◆ Your task ◆
Lines below starting with the line with "(** * The winit" and going on through the line with "[TOUCH_ID], [driver]) are" must be output exactly; the rest of the records must be left out.

◆ Stored data entries ◆

Lemma invariant_processResults (fc : FrameClock) (results : option FaceLandmarkerResult)
    (w : World) :
  well_formed (state w) /\ storage_bounded w ->
  well_formed (state (fst (processResults fc results w)))
  /\ storage_bounded (fst (processResults fc results w)).
Proof.
  intros [Hwf Hsb].
  assert (Hfed : forall g, well_formed (state (on_state (feed g) w))
                           /\ storage_bounded (on_state (feed g) w)).
  { intros g. split.
    - apply (well_formed_kept (state w)); try reflexivity. exact Hwf.
    - exact Hsb. }
  destruct (processResults_writes_signals fc results w) as (g & [->| ->]).
  - apply Hfed.
  - destruct (Hfed g) as [Hwf' Hsb'].
    split; [apply well_formed_updateSuggestion | apply storage_bounded_updateSuggestion];
      assumption.
Qed.

Lemma invariant_handle (e : event) (w : World) :
  well_formed (state w) /\ storage_bounded w ->
  well_formed (state (handle e w)) /\ storage_bounded (handle e w).
Proof.
  intros [Hwf Hsb].
  assert (Hkept : forall f : State -> State,
            (forall s, currentSuggestion (f s) = currentSuggestion s
                       /\ suggestionStartTime (f s) = suggestionStartTime s
                       /\ isLocked (f s) = isLocked s
                       /\ lockEndTime (f s) = lockEndTime s
                       /\ conversationLog (f s) = conversationLog s) ->
            well_formed (state (on_state f w)) /\ storage_bounded (on_state f w)).
  { intros f Hf. split; [|exact Hsb]. cbn [state on_state].
    destruct (Hf (state w)) as (H1 & H2 & H3 & H4 & H5).
    apply (well_formed_kept (state w)); assumption. }
  destruct e as [video d fc|c message type|enabled|dataArray| | | | | |name|confirmed];
    cbn [handle].
  - unfold detectFace, try_catch. repeat case_match; cbn [fst]; try (split; assumption).
    all: try apply invariant_processResults.
    all: apply Hkept; intros s; repeat split.
  - split; [apply well_formed_commitMessage | apply storage_bounded_commitMessage];
      assumption.
  - apply Hkept. intros s. repeat split.
  - apply Hkept. intros s. unfold monitorMic. case_match; repeat split.
  - apply Hkept. intros s. repeat split.
  - apply Hkept. intros s. repeat split.
  - apply Hkept. intros s. repeat split.
  - apply Hkept. intros s. repeat split.
  - apply Hkept. intros s. repeat split.
  - split.
    + rewrite state_startSession. destruct Hwf as (Hpair & Hlock & _).
      unfold well_formed. cbn [currentSuggestion suggestionStartTime isLocked lockEndTime
        conversationLog set_conversationLog set_currentPatient].
      split; [exact Hpair|]. split; [exact Hlock|].
      destruct (localStorage w !! _) as [[text|entries]|] eqn:Hstored; cbn; try lia.
      exact (Hsb _ _ Hstored).
    + unfold startSession, loadPatientLog.
      apply (storage_bounded_same
               (setItem (CONFIG.STORAGE_PREFIX ++ "currentPatient")%string
                        (StoredText name) w)); [reflexivity|].
      apply storage_bounded_insert_text. exact Hsb.
  - unfold clearLog. destruct confirmed; [|split; assumption]. split.
    + apply (well_formed_kept (set_conversationLog [] (state w))); try reflexivity.
      destruct Hwf as (Hpair & Hlock & _). unfold well_formed. cbn. 
      split; [exact Hpair|]. split; [exact Hlock | lia].
    + apply storage_bounded_savePatientLog. exact Hsb.
Qed.
(** * The winit X11 integration-test module: virtual input devices, the
      virtual two-output display adapter and the socket dispatcher.

    Shallow embedding of [it/x11-module/src/{input,video,main}.c].

    - [uint32_t], [int32_t] and [uint8_t] values are integers of [Z] with
      the wrap-around written out ([wrap_u32], [wrap_i32], [wrap_u8]).
    - A failing [assert] and a dereference of a NULL pointer end the
      process; they are the two non-[Ok] results of [outcome].
    - The module's statics ([devices], [current_type], [next_input_id],
      [TOUCH_ID], [driver]) are fields of explicit state records which the
      functions thread through the monad [M].
    - What the X server decides (identifiers, return values of its
      initialisers, results of [read] and [write]) is passed in as data;
      what the module hands to the X server is appended to a log. *)

From Stdlib Require Import ZArith Lia List Permutation.
From stdpp Require Import base numbers option list strings.

Local Open Scope Z_scope.

(** ** Machine integers *)

Definition wrap_u32 (z : Z) : Z := z mod 2 ^ 32.
Definition wrap_u8 (z : Z) : Z := z mod 2 ^ 8.
Definition wrap_i32 (z : Z) : Z := (z + 2 ^ 31) mod 2 ^ 32 - 2 ^ 31.

Definition is_u32 (z : Z) : Prop := 0 <= z < 2 ^ 32.
Definition is_i32 (z : Z) : Prop := - 2 ^ 31 <= z < 2 ^ 31.

(** ** Results of a call *)

(** The [assert]s of the three files, named after what they check. *)
Inductive assertion : Type :=
  | AssertRead                  (* main.c:102 *)
  | AssertWrite                 (* main.c:110,119,128,157,165,174 *)
  | AssertMessageType           (* main.c:187 *)
  | AssertDevice                (* input.c:191 *)
  | AssertTypeKeyboard          (* input.c:197 *)
  | AssertTypeMouse             (* input.c:203 *)
  | AssertTypeTouch             (* input.c:209 *)
  | AssertInvalidType           (* input.c:114 *)
  | AssertNewInputDevice        (* input.c:161 *)
  | AssertInitKeyboard          (* input.c:80 *)
  | AssertInitPointer           (* input.c:50 *)
  | AssertMaskNew               (* input.c:52 *)
  | AssertInitTouchClass        (* input.c:59 *)
  | AssertAccelerationScheme    (* input.c:60,69 *).

Inductive outcome (A : Type) : Type :=
  | Ok (a : A)
  | AssertFail (a : assertion)
  | NullDeref.
Arguments Ok {A} a.
Arguments AssertFail {A} a.
Arguments NullDeref {A}.

Definition is_ok {A} (r : outcome A) : Prop :=
  match r with Ok _ => True | _ => False end.

(** The process is gone: an assertion failed or NULL was dereferenced. *)
Definition is_fatal {A} (r : outcome A) : Prop :=
  match r with Ok _ => False | _ => True end.

(** State and failure: a call either ends the process or returns a value
    and the next state. *)
Definition M (S A : Type) : Type := S -> outcome (A * S).

Definition ret {S A} (a : A) : M S A := fun s => Ok (a, s).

◆ Result for this exercise ◆
(** * The winit X11 integration-test module: virtual input devices, the
      virtual two-output display adapter and the socket dispatcher.

    Shallow embedding of [it/x11-module/src/{input,video,main}.c].

    - [uint32_t], [int32_t] and [uint8_t] values are integers of [Z] with
      the wrap-around written out ([wrap_u32], [wrap_i32], [wrap_u8]).
    - A failing [assert] and a dereference of a NULL pointer end the
      process; they are the two non-[Ok] results of [outcome].
    - The module's statics ([devices], [current_type], [next_input_id],
      [TOUCH_ID], [driver]) are fields of explicit state records which the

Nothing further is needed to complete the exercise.